Beyerstein and Benen rightly point out that Jeff Session’s magnanimous decision not to automatically disqualify a gay nominee is an intellectually dishonest ruse designed to preserve the intellectual dishonesty of his fellow Republicans. “We could imagine seating a gay judge, but their position on gay issues would align them with the far left and we think a moderate justice would better serve the needs of the American people.” Not that they’d ever say that—but of course they would. I yield the floor to the gentlemen from Georgia: “It’s something I’d have to think through with respect to whatever issues might be forthcoming that the court may have to consider.” More interesting than the predictable hypocrisy of bigots are the reponses from Session’s compatriots:
“It’s not been part of the calculus for me,” said Sen. Lisa Murkowski of Alaska.

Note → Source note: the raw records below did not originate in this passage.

(* ===== verification/Catalog.v ===== *)
(** * Schemas and the catalog ([hatp-frontend/src/schema.rs] and [catalog.rs])

    Table definitions with their validation, and the catalog: databases, schemas
    and tables in nested ordered maps, the DDL operations on it and its snapshot.
    Names are the bytes of Rust's strings, whose order is that of their bytes. *)

From Stdlib Require Import Strings.String Sorting.Sorted.
From stdpp Require Import base tactics list option.
From S2P Require Import Prelude OrdMap Types Codec Arrow.
#[local] Open Scope Z_scope.

(** ** [schema.rs] *)

Inductive SchemaError :=
| EmptySchema
| UnknownColumn (name : bytes)
| DuplicateColumn (name : bytes)
| Invalid (msg : string).

Abbreviation CatalogId := bytes (only parsing).
Abbreviation SchemaId := bytes (only parsing).

Record QualifiedName := mkQualified { qn_catalog : CatalogId; qn_schema : SchemaId }.

Record TableSchema := mkTableSchema {
  ts_qualified : QualifiedName;
  ts_name : bytes;
  ts_arrow : Schema;
  ts_primary_key : list bytes;
}.

Fixpoint validate_loop (fields : Schema) (seen : omap bytes unit) : result SchemaError unit :=
  match fields with
  | [] => Ok tt
  | field :: rest =>
      match om_get (fd_name field) seen with
      | Some _ => Err (DuplicateColumn (fd_name field))
      | None => validate_loop rest (om_insert (fd_name field) tt seen)
      end
  end.

(** [TableSchema::validate_unique_columns] *)
Definition validate_unique_columns (schema : Schema) : result SchemaError unit := validate_loop schema [].

(** [TableSchema::new] *)
Definition table_schema_new (qualified : QualifiedName) (name : bytes) (arrow : Schema)
  : result SchemaError TableSchema :=
  let? _ := validate_unique_columns arrow in
  match arrow with
  | [] => Err EmptySchema
  | _ => Ok (mkTableSchema qualified name arrow [])
  end.
Lemma stats_skip_sound_witness :
  skip_file_by_column_stats stat_stats 3 [x74]
    (predicates_with_fields [PEq 0 (SvInt64 (Some 8)); PEq 1 (SvDate32 (Some 101))] stat_schema) = true /\
  row_selected stat_schema [PEq 0 (SvInt64 (Some 8)); PEq 1 (SvDate32 (Some 101))] (stat_row x61 7 100) = false.
Proof.
  split; [reflexivity|].
  apply (stats_skip_sound stat_schemas [] stat_stats 3 stat_rows [x74] stat_schema).
  - vm_compute. reflexivity.
  - reflexivity.
  - by apply (bool_decide_unpack _).
  - constructor; [|constructor; [|constructor]]; eexists; repeat split; reflexivity.
  - reflexivity.
  - left. reflexivity.
  - reflexivity.
Defined.
End Samples.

“I have never, frankly, thought about that situation,” said Sen. John McCain (R-Ariz.), the GOP standard-bearer in the 2008 presidential election.
“I’ve never thought about it,” said Sen. Bob Corker (Tenn.).

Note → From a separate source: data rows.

(* ===== verification/TableScanProps.v ===== *)
(** * Table scans are exact

    [rows_to_batches] turns what a scan merged into batches of the projected,
    decoded rows; [scan_table_arrow] over a tree whose files are all at level 0
    returns exactly the rows of the newest commits. *)

From Stdlib Require Import Strings.String Sorting.Sorted.
From stdpp Require Import base tactics list option gmap.
From S2P Require Import Prelude OrdMap Types Version Crc32c Wal MemTable MemTableProps TxManager Codec Arrow RowCodec RowCodecProps ColumnPredicate Manifest Compaction Engine Sst SstProps Lsm LsmProps LsmReads ColumnStats TableScan.
#[local] Open Scope Z_scope.

(** ** Arrow's documented behaviour *)

(** [ScalarValue::data_type], for the values the row codec produces. *)
Definition scalar_type (s : ScalarValue) : option DataType :=
  match s with
  | SvNull | SvOther _ _ => None
  | SvTimestampSecond _ tz => Some (DtTimestamp Second tz)
  | SvTimestampMillisecond _ tz => Some (DtTimestamp Millisecond tz)
  | SvTimestampMicrosecond _ tz => Some (DtTimestamp Microsecond tz)
  | SvTimestampNanosecond _ tz => Some (DtTimestamp Nanosecond tz)
  | _ => match scalar_to_array s 0 (DtOther EmptyString) with Ok a => Some (ar_type a) | Err _ => None end
  end.

Class ArrowArraysLaws `{ArrowArrays} : Prop := {
  iter_to_array_typed : forall svs t, svs <> [] -> Forall (fun s => scalar_type s = Some t) svs ->
    iter_to_array svs = Ok (mkArray t (scalar_slot <$> svs));
}.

Why did it never cross their minds that a gay person might aspire to a position on the highest court of the land? Most would say it has something to do with them being incapable of sympathizing with a good chunk of their constituency. They wouldn’t be wrong. But I like to think this befuddlement a sign that the rainbow cloaks and resplendent daggers of the great homosexual conspiracy learned how to hide in plain sight. Instead of months of comminuted innuendo that amount to the fear that someone might someday marry his dog, conservatives will stroll blithely down the corridors of power completely unaware that a certain piece of legislation might be good for the gays until it’s too late to do anything about it.